The jurors smiled a little self-consciously. They had only done their jobs. After they were dismissed, Pittman was handcuffed and led away. Half an hour later, Margie and the children left the courthouse too. Several of the kids carried papers or a small box, and a few of them skipped along the sidewalk. They would be back, all of them, soon. The next trial will likely begin in the same courtroom before the end of the year. We don’t know who is next—Jimmy or Sheila Sones or, since the DA has filed a motion to consolidate all of the remaining cases into one (including the retrials of Kelly and Jamie Pittman), perhaps multiple defendants.

After four decisive guilty verdicts, it’s likely that the next trial will have the same result, largely because it will be overseen by the same judge. “Due process demands that the defense gets to put on a case,” longtime Tyler defense attorney Bobby Mims told me. “Cassel was prevented by Skeen from doing that.
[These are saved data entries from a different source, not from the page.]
(** * Maximum power point tracker ([mutovis_control/mppt.py])

    A shallow embedding of the [mppt] class and the proofs of its
    specification.

    Modelling conventions.
    - Python floats and the [float64] elements of numpy arrays are the
      type [F] of a class [PyFloat], which lists the operations the
      tracker uses.  The instance [binary64] is the arithmetic the code
      runs on: IEEE doubles with their rounding, signed zeros,
      infinities and NaN.  The instance [exact] is the arithmetic
      without rounding, on rationals.  A theorem stated for every
      instance holds for the doubles of the code; the theorems that are
      about doubles only, or about exact arithmetic only, say so.
    - A literal of the source, [0.7] or [301], is [lit] of that
      rational: on doubles the nearest double, which is what Python
      reads.
    - A tracker object is its instance dictionary, a [gmap string pyval],
      looked up before the class attributes of lines 9-16; a name found in
      neither raises [AttributeError].
    - The instrument [self.sm] and [time.time] are an oracle: the values
      they return are read from three tapes, and every instrument call is
      appended to a trace.
    - Code runs in a state-and-exception monad; [while] loops take fuel and
      raise [OutOfFuel] when it is exhausted.
    - [numpy.rad2deg (numpy.arctan x)] is a parameter [atan_deg] of the
      exploration scan; division by zero raises [ZeroDivisionError] as
      Python's float division does.
    - [print] is not modelled. *)

From Stdlib Require Import QArith Qabs Qminmax Lqa Lia ZArith Floats.
From stdpp Require Import gmap strings list.

(** ** Arithmetic *)

(** The operations of Python's [float] that the tracker uses. *)
Class PyFloat (F : Type) := {
  lit : Q -> F;
  fadd : F -> F -> F;
  fsub : F -> F -> F;
  fmul : F -> F -> F;
  fquot : F -> F -> F;
  fneg : F -> F;
  fabs : F -> F;
  fle : F -> F -> bool;
  flt : F -> F -> bool;
  feq : F -> F -> bool;
  isnan : F -> bool
}.

Declare Scope py_scope.
Delimit Scope py_scope with py.
Infix "+" := fadd : py_scope.
Infix "-" := fsub : py_scope.
Infix "*" := fmul : py_scope.
Infix "/" := fquot : py_scope.
Notation "- x" := (fneg x) : py_scope.
Infix "<=?" := fle : py_scope.
Infix "<?" := flt : py_scope.
Infix "=?" := feq : py_scope.

Definition Qltb (x y : Q) : bool := negb (Qle_bool y x).

(** Arithmetic without rounding. *)
#[export] Instance exact : PyFloat Q := {
  lit x := x;
  fadd := Qplus;
  fsub := Qminus;
  fmul := Qmult;
  fquot := Qdiv;
  fneg := Qopp;
  fabs := Qabs;
  fle := Qle_bool;
  flt := Qltb;
  feq := Qeq_bool;
  isnan _ := false
}.

(** An integer as a double; exact below [2^53]. *)
Definition of_Z (z : Z) : float :=
  match z with
  | Z0 => PrimFloat.zero
  | Zpos _ => PrimFloat.of_uint63 (Uint63.of_Z z)
  | Zneg p => PrimFloat.opp (PrimFloat.of_uint63 (Uint63.of_Z (Zpos p)))
  end.

(** IEEE 754 binary64, the [float] of CPython and the [float64] of numpy.
    A literal is the correctly rounded quotient of its numerator and
    denominator. *)
#[export] Instance binary64 : PyFloat float := {
  lit x := PrimFloat.div (of_Z (Qnum x)) (of_Z (Zpos (Qden x)));
  fadd := PrimFloat.add;
  fsub := PrimFloat.sub;
  fmul := PrimFloat.mul;
  fquot := PrimFloat.div;
  fneg := PrimFloat.opp;
  fabs := PrimFloat.abs;
  fle := PrimFloat.leb;
  flt := PrimFloat.ltb;
  feq := PrimFloat.eqb;
  isnan := PrimFloat.is_nan
}.

Inductive exn :=
| AttributeError (name : string)
| TypeError
| ZeroDivisionError
| IndexError
| ValueError
| OutOfFuel.

Inductive result (A : Type) :=
| Ok (a : A)
| Raise (e : exn).
Arguments Ok {A} a.
Arguments Raise {A} e.

(** A caller-supplied per-sample function; the tracker only tests it
    against [None] and hands it to the instrument. *)
Definition callback := nat.

Declare Scope mon_scope.
Delimit Scope mon_scope with mon.
Reserved Notation "x <- c ;; k" (at level 100, c at next level, right associativity).
Reserved Notation "c ;; k" (at level 100, right associativity).

Section Model.

Context {F : Type} {arith : PyFloat F}.

Local Open Scope py_scope.

(** ** Samples and [which_max_power] *)

(** One instrument reading, [[v, i, tx, status]]. *)
Record Sample := mkSample {
  voltage : F;
  current : F;
  timestamp : F;
  status : Z
}.

(** [numpy.argmax] on a one-dimensional [float64] array, as numpy's
    [DOUBLE_argmax] scans it: the running maximum [mp] moves to an element
    [x] when [x <= mp] is false, and the scan stops at the first NaN,
    which it takes for the maximum. *)
Fixpoint argmax_from (mp : F) (idx i : nat) (p : list F) : nat :=
  match p with
  | [] => idx
  | x :: t =>
      if negb (x <=? mp) then
        if isnan x then i else argmax_from x i (S i) t
      else argmax_from mp idx (S i) t
  end.

(** The empty array raises [ValueError]. *)
Definition argmax (p : list F) : result nat :=
  match p with
  | [] => Raise ValueError
  | x :: t => Ok (if isnan x then 0%nat else argmax_from x 0 1 t)
  end.

(** [a[k]] on an array or a list. *)
Definition index {A} (a : list A) (k : nat) : result A :=
  match a !! k with
  | Some x => Ok x
  | None => Raise IndexError
  end.

(** [v*i*-1] on arrays, element by element. *)
Definition power_of (v i : list F) : list F :=
  zip_with (fun a b => a * b * lit (-1)) v i.

Definition which_max_power (vector : list Sample) : result (F * F * F * nat) :=
  let v := map voltage vector in
  let i := map current vector in
  let p := power_of v i in
  match argmax p with
  | Raise e => Raise e
  | Ok maxIndex =>
      match index v maxIndex, index p maxIndex, index i maxIndex with
      | Ok Vmpp, Ok Pmax, Ok Impp => Ok (Pmax, Vmpp, Impp, maxIndex)
      | Raise e, _, _ | _, Raise e, _ | _, _, Raise e => Raise e
      end
  end.

(** ** Objects, the instrument and the monad *)

(** The values an attribute of the tracker holds. *)
Inductive pyval :=
| PNone
| PFloat (x : F).

Definition is_None (v : pyval) : bool :=
  match v with PNone => true | PFloat _ => false end.

(** The class body, lines 9-16. *)
Definition class_attrs : gmap string pyval :=
  list_to_map
    [ ("dwell_time", PFloat (lit 10)); ("Voc", PNone); ("Isc", PNone);
      ("Vmpp", PNone); ("Impp", PNone); ("currentCompliance", PNone);
      ("t0", PNone) ]%string.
Don’t get me wrong. Jack Skeen is a great guy. I love him. He’s one of my best friends. But he’s been a terrible judge on these cases.”

Mims went into his own soliloquy on the jury system. “Cassel proved that what these children say happened could not have happened. They were never in that swingers club. The problem is that juries don’t always make decisions based on logic. In this type of case they make them on their hearts or on fear. That’s a hazard of the jury system. Still, they should have all the evidence. If they then decide the defendant’s guilty, that’s fine.”

He paused. “But in these cases I don’t think they would have. I believe these people are innocent.”